Even with the arrival of Joel Pinero (3.49, 15-12), who pitched terribly in August (4.19 ERA) and September (4.93 ERA) of last season, the Halos still lack an "ace."
The Halos are heading into 2010 with the possibility of being taken down by their rivals in the west. Seattle has upgraded across the board, Texas should only get better, and Oakland has talent coming up--so the Angels could find it difficult to clinch the West as they normally do.
Pitching will be the key for the Angels' success in 2010. If Weaver or Saunders establishes himself as the team's ace the rest of the rotation should be decent. If not, the offense will have to pick up the slack if they don't want to see Seattle celebrating come September.
Final Say: In the Arms Race that is the AL West, anything is possible. The Sheets signing makes things really interesting, and all four teams should be extremely competitive. As for the Halos, if the pitching is there, they win the division. If not, Seattle takes it.
Sure, 2009 wasn't a great offensive showing for Texas as they finished 11th in batting average (.260), 12th in OBP (.320) and 7th in OPS (.764). However, despite their mediocre performance at the plate, they did manage to stay aggressive on the bases as they swiped 149 in 2009.
And with the addition of Vladimir Guerrero, who hit .295/.334/.460 in an injury plagued season, Texas improves offensively. With Josh Hamilton, Ian Kinsler and Michael Young leading the way, Texas should boast a nice offensive attack in 2010.

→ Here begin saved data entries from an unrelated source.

(* ===== verification/Committee.v ===== *)
(** pkg/consensus/assignment.go and bft.go: the deterministic committee of a height
    and the majority count of its votes. *)
From S2P Require Import Prelude Words Decimal Hashing Types.

Definition MinCommitteeSize : Z := 2.

Definition AssignCommittee (onlineSorted : list NFTID) (height count : Z) : list NFTID :=
  let n := Z.of_nat (length onlineSorted) in
  if n <? MinCommitteeSize then []
  else
    let count := if n <? count then n else count in
    if count <=? 0 then []
    else
      let start := i64 (height mod u64 n) in
      (λ i, default [] (onlineSorted !! Z.to_nat (Z.rem (start + i) n))) <$> seqZ 0 count.

Definition SortNFTIDs (ids : list NFTID) : list NFTID := sort_bytes ids.

Definition BFTQuorumMet (assigned votes : Z) : bool :=
  if assigned <=? 0 then false else assigned <? votes * 2.

Definition BFTFaultTolerance (assigned : Z) : Z := Z.quot assigned 3.

(** The loop of [TallyVotes]; [counted] is its set of counted voters. *)
Fixpoint tally_loop (inCommittee counted : gset NFTID) (candidate : Hash)
    (votes : list Vote) (endorsements : Z) : Z :=
  match votes with
  | [] => endorsements
  | v :: votes =>
      if negb (bool_decide (v_StateRoot v = candidate)) then
        tally_loop inCommittee counted candidate votes endorsements
      else if negb (bool_decide (v_Validator v ∈ inCommittee)) then
        tally_loop inCommittee counted candidate votes endorsements
      else if bool_decide (v_Validator v ∈ counted) then
        tally_loop inCommittee counted candidate votes endorsements
      else
        tally_loop inCommittee ({[v_Validator v]} ∪ counted) candidate votes (endorsements + 1)
  end.

Definition TallyVotes (committee : list NFTID) (candidate : Hash) (votes : list Vote) : Z * bool :=
  let endorsements := tally_loop (list_to_set committee) ∅ candidate votes 0 in
  (endorsements, BFTQuorumMet (Z.of_nat (length committee)) endorsements).

(** * Specification *)

(** The validators that cast at least one vote for a root. *)
Definition voters_for (candidate : Hash) (votes : list Vote) : gset NFTID :=
  list_to_set (v_Validator <$> filter (λ v, v_StateRoot v = candidate) votes).

(** Validators that voted for two different roots. *)
Definition equivocators (committee : list NFTID) (A B : Hash) (va vb : list Vote) : gset NFTID :=
  voters_for A va ∩ voters_for B vb ∩ list_to_set committee.

(** * Lemmas *)

Lemma voters_for_cons candidate v votes :
  voters_for candidate (v :: votes) =
  if decide (v_StateRoot v = candidate) then {[v_Validator v]} ∪ voters_for candidate votes
  else voters_for candidate votes.
Proof. unfold voters_for. rewrite filter_cons. by case_decide. Qed.

Lemma count_new (id : NFTID) (V C counted : gset NFTID) :
  id ∈ C → id ∉ counted →
  size ((({[id]} ∪ V) ∩ C) ∖ counted) = S (size ((V ∩ C) ∖ ({[id]} ∪ counted))).
Proof.
  intros HC Hn. rewrite <-size_insert_unseen by done. f_equal. set_solver.
Qed.

Lemma tally_loop_spec C counted candidate votes acc :
  counted ⊆ C →
  tally_loop C counted candidate votes acc =
  acc + Z.of_nat (size ((voters_for candidate votes ∩ C) ∖ counted)).
Proof.
  revert counted acc. induction votes as [|v votes IH]; intros counted acc Hsub.
  { cbn. unfold voters_for. cbn. replace ((∅ ∩ C) ∖ counted) with (∅ : gset NFTID) by set_solver.
    rewrite size_empty. lia. }
  cbn [tally_loop]. rewrite voters_for_cons.
  repeat case_bool_decide; cbn [negb]; case_decide; try done.
  all: try by rewrite IH.
  1: { rewrite IH by done. do 3 f_equal. set_solver. }
  1: { rewrite IH by set_solver.
       rewrite (count_new (v_Validator v) (voters_for candidate votes)) by done. lia. }
  all: rewrite IH by done; do 3 f_equal; set_solver.
Qed.

Lemma TallyVotes_size committee candidate votes :
  (TallyVotes committee candidate votes).1 =
  Z.of_nat (size (voters_for candidate votes ∩ list_to_set committee)).
Proof.
  cbn. rewrite tally_loop_spec by set_solver.
  rewrite difference_empty_L. lia.
Qed.

Lemma size_committee (committee : list NFTID) :
  NoDup committee → size (list_to_set committee : gset NFTID) = length committee.
Proof. intros. by rewrite size_list_to_set. Qed.

Lemma assign_index (n height i : Z) :
  0 < n < 2 ^ 63 → 0 ≤ i < n →
  Z.rem (i64 (height mod u64 n) + i) n = (height + i) mod n.
Proof.
  intros. rewrite u64_id by lia. pose proof (Z.mod_pos_bound height n ltac:(lia)).
  rewrite i64_id by lia. rewrite Z.rem_mod_nonneg by lia.
  by rewrite Zplus_mod_idemp_l.
Qed.

(** A committee in closed form: the [count] entries from [height], cyclically. *)
Lemma AssignCommittee_eq ids height count :
  2 ≤ Z.of_nat (length ids) < 2 ^ 63 →
  AssignCommittee ids height count =
  (λ i, default [] (ids !! Z.to_nat ((height + i) mod Z.of_nat (length ids))))
    <$> seqZ 0 (Z.min count (Z.of_nat (length ids))).
Proof.
  intros Hn. unfold AssignCommittee, MinCommitteeSize.
  replace (_ <? 2) with false by (symmetry; bools; lia).
  set (n := Z.of_nat (length ids)) in *.
  replace (if n <? count then n else count) with (Z.min count n)
    by (case_match; bools; lia).
  case_match eqn:Ec; bools. { by rewrite seqZ_nil by lia. }
  apply list_fmap_ext. intros j i Hj. apply lookup_seqZ in Hj as [-> ?].
  rewrite assign_index by lia. done.
Qed.

Lemma committee_lookup (ids : list NFTID) k :
  ids ≠ [] → ∃ x, ids !! Z.to_nat (k mod Z.of_nat (length ids)) = Some x ∧ x ∈ ids.
Proof.
  intros Hne. assert (0 < Z.of_nat (length ids)) by (destruct ids; [done|cbn; lia]).
  pose proof (Z.mod_pos_bound k (Z.of_nat (length ids)) ltac:(lia)).
  destruct (lookup_lt_is_Some_2 ids (Z.to_nat (k mod Z.of_nat (length ids)))) as [x Hx]; [lia|].
  exists x. split; [done|]. by eapply list_elem_of_lookup_2.
Qed.

Lemma mod_window_inj n a i j :
  0 < n → 0 ≤ i < n → 0 ≤ j < n → (a + i) mod n = (a + j) mod n → i = j.
Proof.
  intros Hn Hi Hj E. apply (f_equal (λ x, (x - a) mod n)) in E.
  rewrite !Zminus_mod_idemp_l in E.
  replace (a + i - a) with i in E by lia. replace (a + j - a) with j in E by lia.
  by rewrite !Z.mod_small in E by lia.
Qed.

(** * Properties *)

(** Every node derives the same committee. For distinct online validators seen
    in any order, [AssignCommittee] of the sorted set returns distinct members of
    that set, as many as asked for or all of them, none when fewer than two are
    online, and the same list on every node that saw the same set. *)
Theorem AssignCommittee_agreement (seen seen' : list NFTID) height count :
  NoDup seen → Z.of_nat (length seen) < 2 ^ 63 → seen ≡ₚ seen' →
  let committee := AssignCommittee (SortNFTIDs seen) height count in
  committee = AssignCommittee (SortNFTIDs seen') height count ∧
  NoDup committee ∧ committee ⊆ seen ∧
  Z.of_nat (length committee) =
    (if decide (2 ≤ Z.of_nat (length seen))
     then Z.max 0 (Z.min count (Z.of_nat (length seen))) else 0).
Proof.
  intros Hnd Hlen Hp committee.
  assert (Hperm := sort_bytes_perm seen). unfold committee, SortNFTIDs.
  rewrite (sort_bytes_unique seen seen' Hp).
  rewrite <-(sort_bytes_unique seen seen' Hp). set (ids := sort_bytes seen) in *.
  assert (Hids : NoDup ids) by by rewrite Hperm.
  assert (Hl : length ids = length seen) by by rewrite Hperm.
  split; [done|]. rewrite <-Hl in *. case_decide as Hmin; cycle 1.
  { unfold AssignCommittee, MinCommitteeSize.
    replace (_ <? 2) with true by (symmetry; bools; lia).
    split; [constructor|]. split; [apply list_subseteq_nil|]. done. }
  rewrite AssignCommittee_eq by lia.
  assert (Hne : ids ≠ []) by (intros E; rewrite E in Hmin; cbn in Hmin; lia).
  set (n := Z.of_nat (length ids)) in *.
  split; [|split].
  - apply NoDup_fmap_2_strong; [|apply NoDup_seqZ].
    intros i j Hi Hj E. apply elem_of_seqZ in Hi, Hj.
    destruct (committee_lookup ids (height + i) Hne) as (x & Hx & _).
    destruct (committee_lookup ids (height + j) Hne) as (y & Hy & _).
    unfold n in *. rewrite Hx, Hy in E. cbn in E. subst y.
    pose proof (NoDup_lookup _ _ _ _ Hids Hx Hy) as E.
    pose proof (Z.mod_pos_bound (height + i) (Z.of_nat (length ids)) ltac:(lia)).
    pose proof (Z.mod_pos_bound (height + j) (Z.of_nat (length ids)) ltac:(lia)).
    apply (mod_window_inj (Z.of_nat (length ids)) height); lia.
  - intros x Hx. apply list_elem_of_fmap in Hx as (i & -> & Hi).
    destruct (committee_lookup ids (height + i) Hne) as (y & Hy & Hin).
    unfold n in *. rewrite Hy. cbn. by rewrite <-Hperm.
  - rewrite length_fmap, length_seqZ. lia.
Qed.

Lemma AssignCommittee_agreement_witness :
  let committee := AssignCommittee (SortNFTIDs [[3];[1];[2]]) 4 2 in
  committee = AssignCommittee (SortNFTIDs [[1];[2];[3]]) 4 2 ∧
  NoDup committee ∧ committee ⊆ [[3];[1];[2]] ∧
  Z.of_nat (length committee) =
    (if decide (2 ≤ Z.of_nat (length [[3];[1];[2]]))
     then Z.max 0 (Z.min 2 (Z.of_nat (length [[3];[1];[2]]))) else 0).
Proof.
  refine (AssignCommittee_agreement [[3];[1];[2]] [[1];[2];[3]] 4 2 _ _ _).
  - apply (bool_decide_unpack _). vm_compute. exact I.
  - reflexivity.
  - apply (bool_decide_unpack _). vm_compute. exact I.
Defined.

(** The proposer seat rotates: over any window of as many consecutive heights as
    there are online validators, the first seat of the committee visits each of them
    exactly once. *)
Theorem AssignCommittee_rotates (ids : list NFTID) h count :
  2 ≤ Z.of_nat (length ids) < 2 ^ 63 → 0 ≤ h → 1 ≤ count →
  (λ k, default [] (head (AssignCommittee ids (h + k) count)))
    <$> seqZ 0 (Z.of_nat (length ids)) ≡ₚ ids.
Proof.
  intros Hn Hh Hc. set (n := Z.of_nat (length ids)) in *.
  assert (E : (λ k, default [] (head (AssignCommittee ids (h + k) count))) <$> seqZ 0 n =
              (λ k, default [] (ids !! Z.to_nat k)) <$> ((λ k, (h + k) mod n) <$> seqZ 0 n)).
  { rewrite <-list_fmap_compose. apply list_fmap_ext. intros j k Hk. cbn.
    rewrite AssignCommittee_eq by done. rewrite seqZ_cons by lia. cbn.
    by rewrite Z.add_0_r. }
  rewrite E. clear E. transitivity ((λ k, default [] (ids !! Z.to_nat k)) <$> seqZ 0 n).
  - apply fmap_Permutation. apply submseteq_length_Permutation; [|by rewrite length_fmap].
    apply NoDup_submseteq.
    + apply NoDup_fmap_2_strong; [|apply NoDup_seqZ]. intros i j Hi Hj.
      apply elem_of_seqZ in Hi, Hj. apply mod_window_inj; lia.
    + intros x Hx. apply list_elem_of_fmap in Hx as (k & -> & _).
      apply elem_of_seqZ. pose proof (Z.mod_pos_bound (h + k) n). lia.
  - match goal with |- ?l ≡ₚ ?k => assert (l = k) as ->; [|done] end.
    apply list_eq. intros i. rewrite list_lookup_fmap.
    destruct (decide (i < length ids)%nat) as [Hi|Hi].
    + rewrite (lookup_seqZ_lt 0 n i) by lia. cbn.
      destruct (lookup_lt_is_Some_2 ids i Hi) as [x Hx].
      replace (Z.to_nat (0 + Z.of_nat i)) with i by lia. by rewrite Hx.
    + rewrite lookup_seqZ_ge by lia. cbn. symmetry. apply lookup_ge_None. lia.
Qed.

Lemma AssignCommittee_rotates_witness :
  (λ k, default [] (head (AssignCommittee [[1];[2];[3]] (5 + k) 2)))
    <$> seqZ 0 (Z.of_nat (length [[1];[2];[3]])) ≡ₚ [[1];[2];[3]].
Proof. apply (AssignCommittee_rotates [[1];[2];[3]] 5 2); cbn; lia. Defined.

(** Quorum counting. The endorsement count is the number of distinct committee
    members that voted for the root (outsiders and repeated votes never count), and
    any two quorums of one committee share a member: if no member voted for both
    roots, the two roots are equal. *)
Theorem TallyVotes_intersection committee A B va vb :
  NoDup committee →
  (TallyVotes committee A va).1 =
    Z.of_nat (size (voters_for A va ∩ list_to_set committee)) ∧
  ((TallyVotes committee A va).2 = true → (TallyVotes committee B vb).2 = true →
   ∃ id, id ∈ committee ∧ id ∈ voters_for A va ∧ id ∈ voters_for B vb).
Proof.
  intros Hnd. split; [apply TallyVotes_size|].
  pose proof (TallyVotes_size committee A va) as Ea.
  pose proof (TallyVotes_size committee B vb) as Eb.
  unfold TallyVotes, BFTQuorumMet in *. cbn [fst snd] in *. rewrite Ea, Eb.
  intros Qa Qb. case_match; [done|]. bools.
  set (SA := voters_for A va ∩ list_to_set committee) in *.
  set (SB := voters_for B vb ∩ list_to_set committee) in *.
  destruct (decide (SA ∩ SB = ∅)) as [E|E].
  - exfalso. assert (Hsz : (size (SA ∪ SB) ≤ size (list_to_set committee : gset NFTID))%nat).
    { apply subseteq_size. set_solver. }
    rewrite size_union in Hsz by set_solver. rewrite size_committee in Hsz by done. lia.
  - apply set_choose_L in E as [id Hid]. exists id. set_solver.
Qed.

Lemma TallyVotes_intersection_witness :
  let v x := {| v_Validator := [x]; v_StateRoot := [9]; v_Sig := [] |} in
  (TallyVotes [[1];[2];[3]] [9] [v 1; v 2; v 1; v 7]).1 =
    Z.of_nat (size (voters_for [9] [v 1; v 2; v 1; v 7] ∩ list_to_set [[1];[2];[3]])) ∧
  ((TallyVotes [[1];[2];[3]] [9] [v 1; v 2; v 1; v 7]).2 = true →
   (TallyVotes [[1];[2];[3]] [9] [v 2; v 3]).2 = true →
   ∃ id, id ∈ [[1];[2];[3]] ∧ id ∈ voters_for [9] [v 1; v 2; v 1; v 7] ∧
         id ∈ voters_for [9] [v 2; v 3]).
Proof.
  intros v. apply (TallyVotes_intersection [[1];[2];[3]] [9] [9]).
  apply (bool_decide_unpack _). vm_compute. exact I.
Defined.

(** * Findings *)

(** The stated tolerance of one third does not hold of the majority rule: in a
    committee of five, whose tolerance is one, a single member voting for two roots
    lets both reach quorum. *)
Theorem one_equivocator_forks :
  let committee := [[1];[2];[3];[4];[5]] in
  let v x r := {| v_Validator := [x]; v_StateRoot := [r]; v_Sig := [] |} in
  let va := [v 1 7; v 2 7; v 3 7] in
  let vb := [v 3 8; v 4 8; v 5 8] in
  BFTFaultTolerance (Z.of_nat (length committee)) = 1 ∧
  (TallyVotes committee [7] va).2 = true ∧ (TallyVotes committee [8] vb).2 = true ∧
  elements (equivocators committee [7] [8] va vb) = [[3]].
Proof. vm_compute. auto. Qed.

No Kevin Millwood? Not a problem. Rich Harden was a great pickup for the Rangers. Was it a risk? Sure. That's always the case with Harden, but there's no denying his mad skills when he's healthy. With Harden joining last year's ace Scott Feldman (17-8, 4.08 ERA) in the rotation, Texas should have a decent year on the mound.
The Rangers have definitely improved with the Harden and Guerrero signings and should repeat last year's success. With Seattle getting better though, Texas will have to hope its slugging offense returns to top form.
Final Say: Texas has potential to clinch the division, and going off last year's performance I say they make Seattle and the Angels' lives very difficult.
Heading into 2010 the A's still lack a potent offensive attack. They've got stellar young talent in OF Michael Taylor and 1B Chris Carter, but they're still making their way up to the big leagues. For right now, the A's have to find other ways to score runs.
In 2009, the A's hit .262/.328/.397 and scored 759 runs—altogether, a slightly better offensive showing than the '09 Mariners.
If the A's continue to focus on pitching and defense, look for them to continue their aggressive baserunning that helped them play .500 ball in the later part of 2009. As a team, they finished with 133 stolen bases--good for 4th most in AL.
Adding Ben Sheets makes the A's and the AL West much more interesting. If Sheets, who has a career ERA of 3.72, can stay healthy and perform well—the A's have an outside shot at winning the West.
With Sheets the A's boast a very talented staff that also includes Justin Duchscherer, Dallas Braden and Brett Anderson. And with Joey Devine coming back, the A's bullpen becomes even tougher to beat.
The A's have strong pitching and good defense. If they were to add, let's say Johnny Damon, things could get really interesting in the AL West. Overall, the A's need offensive help if they're to keep pace with the rest of the west.
Final Say: The A's in 2010 might not be a division favorite, but they're certainly no pushover either. The A's probably won't win the division in 2010, but they should in the coming years return as division favorites. At this point in time, the A's finishing third or fourth isn't a bad assumption.